Apesar da mudança não constar em seu plano de governo, Bolsonaro também propõe a isenção de imposto de renda para quem recebe até cinco salários mínimos e uma alíquota única de 20% para quem recebe acima deste valor.

Propostas de Fernando Haddad

O plano de governo de Fernando Haddad defende que a recuperação da capacidade de investimentos do Estado e o combate às desigualdades não terão sucesso apenas com políticas sociais. Segundo o texto, é preciso que os mais ricos paguem mais impostos.

Fernando Haddad
O candidato do PT à Presidência da República, Fernando Haddad Foto: Fernando Bizerra Jr/EFE

O programa sugere uma reforma tributária guiada pelos princípios da “progressividade, simplicidade, eficiência e transição ecológica” e garante que, durante a implementação das mudanças, nenhum dos entes federados perderá arrecadação.

Entre as principais mudanças propostas pela candidatura petista, estão a tributação direta de lucros e dividendos; a implantação gradual do Imposto sobre Valor Agregado (IVA); e a isenção da cobrança de imposto de renda para pessoas físicas que recebem até cinco salários mínimos.

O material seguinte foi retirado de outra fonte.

(* ===== verification/Transfer.v ===== *)
(** A whole transfer: [send_transfer] at one end, [receive_transfer] at the other, each over
    its own channel, and the bytes each puts on its channel being what the other's brings.

    The chunks are described once, [chunk_list]: for every chunk of the plan its header, the
    bytes of the file it stands for and the payload of its frame. *)

From S2P Require Import Prelude Endian Socket Frame Protocol Paths Messages Pipeline Channel.
From S2P Require Import Crypto Manifest AeadPool Sender Receiver ReceiverOk.

(** * What the sender puts on the channel *)

Section Payloads.
Context `{AeadLaws} (keys : SessionKeys) (plan : list ChunkPlan) (contents : list bytes) (chunk_size : Z).

(** The payload of chunk [i] in the clear. *)
Definition plain_payload (i : nat) (ch : ChunkPlan) (content : bytes) : bytes :=
  encode_chunk_header (chunk_header_of ch (Z.of_nat i)) ++ slice content ch.

Definition sealed_payload (i : nat) (ch : ChunkPlan) (content : bytes) : bytes :=
  encode_chunk_header (chunk_header_of ch (Z.of_nat i)) ++
  cipher_seal (sk_algorithm keys) (send_key keys) (build_nonce (send_nonce_prefix keys) (Z.of_nat i))
    (encode_chunk_header (chunk_header_of ch (Z.of_nat i))) (slice content ch).

Definition chunk_at (encrypt : bool) (i : nat) (ch : ChunkPlan) : rchunk :=
  let content := default [] (contents !! Z.to_nat (cp_file_index ch)) in
  mk_rchunk (chunk_header_of ch (Z.of_nat i)) (slice content ch)
    (if encrypt then sealed_payload i ch content else plain_payload i ch content).

Definition chunk_list (encrypt : bool) : list rchunk := imap (chunk_at encrypt) plan.

Hypothesis Hfits : plan_fits plan contents chunk_size.

Lemma fits_lookup i ch :
  plan !! i = Some ch -> exists c, contents !! Z.to_nat (cp_file_index ch) = Some c /\
    1 <= cp_length ch <= chunk_size /\ 0 <= cp_offset ch /\ cp_offset ch + cp_length ch <= len c /\
    len (slice c ch) = cp_length ch.
Proof.
  intros Hch. destruct (proj1 (Forall_lookup _ _) Hfits _ _ Hch) as (c & Hc & Hl & Ho & Hb).
  exists c. split_and!; try done; try lia. unfold slice. rewrite len_ztake; [done|]. rewrite len_zdrop; lia.
Qed.

(** The threads' chunks are the list's. *)
Lemma sealed_chunks_list :
  sealed_chunk keys plan contents chunk_size <$> seqZ 0 (total plan) = rc_payload <$> chunk_list true.
Proof.
  apply list_eq. intros i. rewrite !list_lookup_fmap. unfold chunk_list. rewrite list_lookup_imap.
  destruct (plan !! i) as [ch|] eqn:Hch.
  - assert (i < length plan)%nat as Hi by (by eapply lookup_lt_Some).
    rewrite (lookup_seqZ_lt) by (unfold total, len; lia). cbn [fmap option_fmap option_map]. f_equal.
    destruct (seal_job_ok keys plan contents chunk_size Hfits (0 + Z.of_nat i)) as
      (ch' & c & Hch' & Hc & _ & _ & _ & ->); [unfold total, len; lia|].
    replace (Z.to_nat (0 + Z.of_nat i)) with i in Hch' by lia. rewrite Hch in Hch'. injection Hch' as <-.
    rewrite Z.add_0_l. cbn. by rewrite Hc.
  - apply lookup_ge_None in Hch. rewrite lookup_seqZ_ge by (unfold total, len; lia). done.
Qed.

Lemma payload_len encrypt i rc :
  chunk_size <= max_chunk_size -> chunk_list encrypt !! i = Some rc ->
  kChunkHeaderSize + 1 <= len (rc_payload rc) <= kMaxFrameLength /\
  len (rc_payload rc) = kChunkHeaderSize + len (rc_data rc) + (if encrypt then kAeadTagSize else 0).
Proof.
  intros Hmax Hrc. unfold chunk_list in Hrc. rewrite list_lookup_imap in Hrc.
  destruct (plan !! i) as [ch|] eqn:Hch; [|done]. injection Hrc as <-.
  destruct (fits_lookup _ _ Hch) as (c & Hc & Hl & _ & _ & Hs). unfold chunk_at. rewrite Hc.
  change (default [] (Some c)) with c. cbn [rc_payload rc_data].
  unfold max_chunk_size, kChunkHeaderSize, kAeadTagSize, kMaxFrameLength in *.
  destruct encrypt; unfold sealed_payload, plain_payload; rewrite len_app, encode_chunk_header_len, ?cipher_seal_len, Hs;
    unfold kChunkHeaderSize, kAeadTagSize; lia.
Qed.

(** Every chunk is one the receiver takes. *)
Lemma chunk_list_ok encrypt rkeys offer outputs i rc :
  chunk_size <= max_chunk_size -> chunk_size = to_chunk_size offer -> encrypt = to_encrypt_payload offer ->
  sk_algorithm keys = to_algorithm offer -> receive_key rkeys = send_key keys ->
  receive_nonce_prefix rkeys = send_nonce_prefix keys ->
  length outputs = length contents -> len contents < 2 ^ 32 -> Z.of_nat (length plan) < 2 ^ 64 ->
  Forall (fun c => len c < 2 ^ 63) contents -> Forall (fun ch => 0 <= cp_file_index ch) plan ->
  chunk_list encrypt !! i = Some rc -> rchunk_ok rkeys offer outputs contents i rc.
Proof.
  intros Hmax Hcs Henc Halg Hkey Hpre Hol Hcl Hpl Hcm Hidx Hrc. pose proof (payload_len _ _ _ Hmax Hrc) as [Hlen Hsize].
  unfold chunk_list in Hrc. rewrite list_lookup_imap in Hrc.
  destruct (plan !! i) as [ch|] eqn:Hch; [|done]. injection Hrc as <-.
  destruct (fits_lookup _ _ Hch) as (c & Hc & Hl & Ho & Hb & Hs).
  assert (i < length plan)%nat as Hi by (by eapply lookup_lt_Some).
  pose proof (proj1 (Forall_lookup _ _) Hidx _ _ Hch) as Hfi. pose proof (lookup_lt_Some _ _ _ Hc) as Hfi'.
  pose proof (proj1 (Forall_lookup _ _) Hcm _ _ Hc) as Hcmax. cbn in Hcmax, Hfi.
  unfold max_chunk_size, kMaxFrameLength, kChunkHeaderSize, kAeadTagSize in Hmax.
  assert (ChunkHeader_ok (chunk_header_of ch (Z.of_nat i))) as Hh.
  { unfold ChunkHeader_ok, is_u, len in *. cbn. split_and!; lia. }
  unfold chunk_at in *. rewrite Hc in *. change (default [] (Some c)) with c in *. unfold rchunk_ok. cbn [rc_header rc_data rc_payload] in *.
  assert (decode_chunk_header (if encrypt then sealed_payload i ch c else plain_payload i ch c) =
    Ok (chunk_header_of ch (Z.of_nat i))) as Hdec.
  { destruct encrypt; by apply decode_encode_chunk_header. }
  cbn [chunk_header_of c_counter c_file_index c_offset c_plaintext_length]. rewrite Hs.
  split_and!; try done; try (unfold len in *; lia).
  - exists c. split; [done|]. split; [lia|]. unfold slice. done.
  - rewrite <- Henc. destruct encrypt.
    + intros room Hroom. unfold sealed_payload. rewrite <- (encode_chunk_header_len (chunk_header_of ch (Z.of_nat i))) at 1 2.
      rewrite ztake_app_len, zdrop_app_len, Hkey, Hpre, <- Halg. apply aead_open_seal. by rewrite Hs.
    + unfold plain_payload. rewrite <- (encode_chunk_header_len (chunk_header_of ch (Z.of_nat i))) at 1.
      apply zdrop_app_len.
Qed.
End Payloads.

Além disso, Haddad propõe outras alterações pontuais. Para a área da promoção da saúde, defende políticas regulatórias e tributárias sobre tabaco, sal, gorduras e açúcares.

O texto sugere uma tributação progressiva sobre os bancos, com alíquotas reduzidas para instituições que oferecem crédito a custo menor e com prazos mais longos.

O plano de governo petista ainda propõe uma “reforma fiscal verde” que reduza o custo tributário de investimentos verdes em 46,5%. A desoneração de impostos seria realizada por meio da isenção de IPI, dedução de tributos embutidos em bens de capital e recuperação imediata de ICMS e PIS/ Cofins. Para evitar elevações na carga tributária, a ideia é criar um imposto sobre carbono.

Haddad também promete reformular o Imposto Territorial Rural (ITR) para transformá-lo em um “tributo regulatório de caráter progressivo no tempo”. O objetivo é desestimular o processo especulativo, práticas predatórias ao meio ambiente e a aquisição de terras por estrangeiros.